Through the work of Michael Faraday, it was known that temporal changes in magnetic fields generate electric forces. Maxwell’s insight was that if electricity and magnetism were two sides of the same coin, then changes in the electric field should likewise generate a magnetic field. This concept motivated him to add a term to Anfert’s law corresponding to the rate of temporal change of the electric field.

This addition immediately led to a wave equation for electromagnetic waves propagating at the same speed as light (3 × 10^8 m/s). The image of light thus formed was a wave of electric and magnetic fields perpendicular to each other, with the direction of propagation perpendicular to both the electric and magnetic fields. Maxwell published this result in 1865, and Heinrich Hertz proved it experimentally in 1888.

The birth of quantum optics

After the invention of the laser, there was a need for a more accurate description of the various properties of light. In a series of groundbreaking papers in 1963, Roy Glauber explained the difference between laser (coherent) light and ordinary (blackbody) light in terms of photon statistics.
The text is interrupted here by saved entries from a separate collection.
Lemma steps_foreach {E A} (l : list A) (f : A → M S E unit) :
  (∀ x, x ∈ l → steps R (f x)) → steps R (foreach l f).
Proof using All.
  induction l as [|x l IH]; simpl; intros Hf; [apply steps_ret|].
  apply steps_bind; [apply Hf; left|]. intros _. apply IH.
  intros y Hy. apply Hf. by right.
Qed.

Lemma steps_foldM {E A B} (f : B → A → M S E B) b l :
  (∀ b x, x ∈ l → steps R (f b x)) → steps R (foldM f b l).
Proof using All.
  revert b; induction l as [|x l IH]; simpl; intros b Hf; [apply steps_ret|].
  apply steps_bind; [apply Hf; left|]. intros b'. apply IH.
  intros ? y Hy. apply Hf. by right.
Qed.
End steps.

Lemma steps_modify {S E} (R : S → S → Prop) (f : S → S) :
  (∀ s, R s (f s)) → steps (E:=E) R (modify f).
Proof. intros Hf s. apply Hf. Qed.

Lemma steps_zoom {S T E A} (R : S → S → Prop) (Q : T → T → Prop)
    (proj : S → T) (upd : T → S → S) (c : M T E A) :
  steps Q c → (∀ s t, Q (proj s) t → R s (upd t s)) →
  steps R (zoom proj upd c).
Proof.
  intros Hc HR s. specialize (Hc (proj s)). unfold zoom.
  destruct (c (proj s)) as [t r]. by apply HR.
Qed.

Lemma steps_weaken {S E A} (R R' : S → S → Prop) (c : M S E A) :
  (∀ s s', R s s' → R' s s') → steps R c → steps R' c.
Proof. intros HR Hc s. apply HR, Hc. Qed.

(** *** Running computations *)

Lemma steps_bind_run {S E A A'} (R : S → S → Prop) `{!PreOrder R} (c : M S E A) (k : A → M S E A') :
  steps R c → (∀ s s' a, c s = (s', Ok a) → R s' (k a s').1) → steps R (bind c k).
Proof.
  intros Hc Hk s. specialize (Hc s). specialize (Hk s). unfold bind.
  destruct (c s) as [s' [a|e|]]; simpl in *; try done. etrans; [exact Hc|]. by apply Hk.
Qed.

Lemma bind_run {S Er A A'} (c : M S Er A) (k : A → M S Er A') (s s' : S) (r : outcome Er A') :
  bind c k s = (s', r) →
  (∃ a s1, c s = (s1, Ok a) ∧ k a s1 = (s', r)) ∨
  (∃ r0, c s = (s', r0) ∧ is_ok r0 = false ∧ is_ok r = false).
Proof.
  unfold bind. destruct (c s) as [s1 [a|e|]]; [eauto|..]; intros [= <- <-]; right; eauto.
Qed.

Lemma bind_run_Ok {S Er A A'} (c : M S Er A) (k : A → M S Er A') (s s' : S) (a : A') :
  bind c k s = (s', Ok a) → ∃ x s1, c s = (s1, Ok x) ∧ k x s1 = (s', Ok a).
Proof. intros [Hr|(? & _ & _ & ?)]%bind_run; [done|done]. Qed.

Lemma obind_Ok {Er A A'} (c : outcome Er A) (k : A → outcome Er A') (a : A') :
  obind c k = Ok a → ∃ x, c = Ok x ∧ k x = Ok a.
Proof. destruct c as [x|e|]; [eauto|done..]. Qed.

Lemma zoom_Ok {S T E A} (proj : S → T) (upd : T → S → S) (c : M T E A) (s s' : S) (a : A) :
  zoom proj upd c s = (s', Ok a) → ∃ t, c (proj s) = (t, Ok a) ∧ s' = upd t s.
Proof. unfold zoom. destruct (c (proj s)) as [t r]. intros [= <- ->]. eauto. Qed.

Lemma run_steps {S Er A} (R : S → S → Prop) (c : M S Er A) (s s' : S) (r : outcome Er A) :
  steps R c → c s = (s', r) → R s s'.
Proof. intros Hc Hr. specialize (Hc s). by rewrite Hr in Hc. Qed.

#[export] Hint Resolve steps_ret steps_fail steps_panic steps_lift steps_get
  steps_bind steps_attempt steps_map_err steps_when steps_foreach steps_foldM
  : steps.

(** Decompose a computation into its primitive steps, splitting on every test
    the code makes. *)
Ltac steps_tac :=
  repeat first
    [ progress intros
    | apply steps_ret; apply _
    | apply steps_fail; apply _
    | apply steps_panic; apply _
    | apply steps_lift; apply _
    | apply steps_get; apply _
    | solve [eauto with steps typeclass_instances]
    | apply steps_bind; [apply _| |]
    | apply steps_attempt
    | apply steps_map_err
    | apply steps_when; [apply _|]
    | apply steps_foreach; [apply _|]
    | apply steps_foldM; [apply _|]
    | case_match ].

(** ** Machine integers

    Unsigned and signed 64-bit values are [Z]; the arithmetic is that of the
    release profile of [Cargo.toml], which leaves overflow checks off, so a
    plain [+], [-] or [*] wraps. *)
Definition u64_max : Z := 2^64 - 1.
Definition wrap64 (z : Z) : Z := z mod 2^64.
Definition is_u64 (z : Z) : Prop := 0 ≤ z < 2^64.
Definition is_u32 (z : Z) : Prop := 0 ≤ z < 2^32.
Definition is_u16 (z : Z) : Prop := 0 ≤ z < 2^16.
Definition is_i64 (z : Z) : Prop := - 2^63 ≤ z < 2^63.

Definition add64 (a b : Z) : Z := wrap64 (a + b).
Definition sub64 (a b : Z) : Z := wrap64 (a - b).
Definition saturating_sub64 (a b : Z) : Z := Z.max 0 (a - b).
Definition saturating_add64 (a b : Z) : Z := Z.min u64_max (a + b).
Definition checked_sub64 (a b : Z) : option Z := if a <? b then None else Some (a - b).
Definition saturating_sub_i64 (a b : Z) : Z := Z.max (- 2^63) (Z.min (2^63 - 1) (a - b)).
(** [u16::try_from], [u32::try_from] *)
Definition try_u16 (z : Z) : option Z := if (0 <=? z) && (z <? 2^16) then Some z else None.
Definition try_u32 (z : Z) : option Z := if (0 <=? z) && (z <? 2^32) then Some z else None.

(** Two's complement reading of an unsigned 64-bit value. *)
Definition to_i64 (z : Z) : Z := if z <? 2^63 then z else z - 2^64.

Lemma add64_small a b : 0 ≤ a + b < 2^64 → add64 a b = a + b.
Proof. intros. unfold add64, wrap64. by apply Z.mod_small. Qed.

Lemma to_i64_mod z : is_i64 z → to_i64 (z mod 2^64) = z.
Proof.
  unfold is_i64, to_i64. intros Hz.
  destruct (decide (0 ≤ z)) as [Hp|Hn].
  - rewrite Z.mod_small by lia. destruct (z <? 2^63) eqn:E; lia.
  - replace (z mod 2^64) with (z + 2^64).
    + destruct (z + 2^64 <? 2^63) eqn:E; lia.
    + apply (Z.mod_unique z (2^64) (-1) (z + 2^64)); lia.
Qed.

Lemma try_u16_id z : is_u16 z → try_u16 z = Some z.
Proof.
  unfold is_u16, try_u16. intros Hz.
  by destruct ((0 <=? z) && (z <? 2^16)) eqn:E; [|lia].
Qed.

Lemma try_u32_id z : is_u32 z → try_u32 z = Some z.
Proof.
  unfold is_u32, try_u32. intros Hz.
  by destruct ((0 <=? z) && (z <? 2^32)) eqn:E; [|lia].
Qed.

Lemma try_u16_Some z n : try_u16 z = Some n → n = z ∧ is_u16 z.
Proof.
  unfold try_u16, is_u16. destruct (_ && _) eqn:E; [|done].
  intros [= <-]. split; [done|lia].
Qed.

(** ** Bytes *)

Abbreviation byte := Z (only parsing).
Abbreviation bytes := (list Z) (only parsing).

Definition is_byte (b : Z) : Prop := 0 ≤ b < 256.

(** [to_be_bytes]: the [n] low bytes of [z], most significant first. *)
Fixpoint be_bytes (n : nat) (z : Z) : bytes :=
  match n with
  | O => []
  | S n => be_bytes n (z / 256) ++ [z mod 256]
  end.

(** [to_le_bytes] *)
Fixpoint le_bytes (n : nat) (z : Z) : bytes :=
  match n with
  | O => []
  | S n => z mod 256 :: le_bytes n (z / 256)
  end.

(** [from_be_bytes] *)
Definition of_be (l : bytes) : Z := foldl (λ acc b, acc * 256 + b) 0 l.

(** [from_le_bytes] *)
Definition of_le (l : bytes) : Z := foldr (λ b acc, b + 256 * acc) 0 l.

Lemma length_le_bytes n z : length (le_bytes n z) = n.
Proof. revert z; induction n as [|n IH]; intros z; simpl; [done|]. by rewrite IH. Qed.

Lemma of_le_bytes n z : of_le (le_bytes n z) = z mod 256 ^ Z.of_nat n.
Proof.
  revert z; induction n as [|n IH]; intros z; [by rewrite Z.mod_1_r|].
  change (of_le (le_bytes (S n) z)) with (z mod 256 + 256 * of_le (le_bytes n (z / 256))).
  rewrite IH, Nat2Z.inj_succ, Z.pow_succ_r by lia.
  rewrite (Z.rem_mul_r z 256 (256 ^ Z.of_nat n)) by lia. lia.
Qed.

Lemma length_be_bytes n z : length (be_bytes n z) = n.
Proof.
  revert z; induction n as [|n IH]; intros z; simpl; [done|].
  rewrite length_app, IH; simpl; lia.
Qed.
This work had far-reaching implications because it showed that there could be different kinds of light sources that should be distinguished based on the quantum state of the light and its statistical properties.

In 1977, H. Jeff Kimble and colleagues demonstrated that a single atom emits one photon at a time, which was strong evidence that light is composed of photons. Since then, previously unknown quantum states of light have been discovered, such as squeezed light, that have properties that differ from the classical state.

The development of ultrashort and ultrashort laser pulses (generated by Q-switching and mode-locking techniques) paved the way for the study of what are known as ultrafast processes. Applications for the study of solids (e.g. Raman spectroscopy) were found, and the mechanical forces of light on matter were studied: laser beams helped to levitate and position atomic clouds or even small biological samples in optical traps or optical tweezers.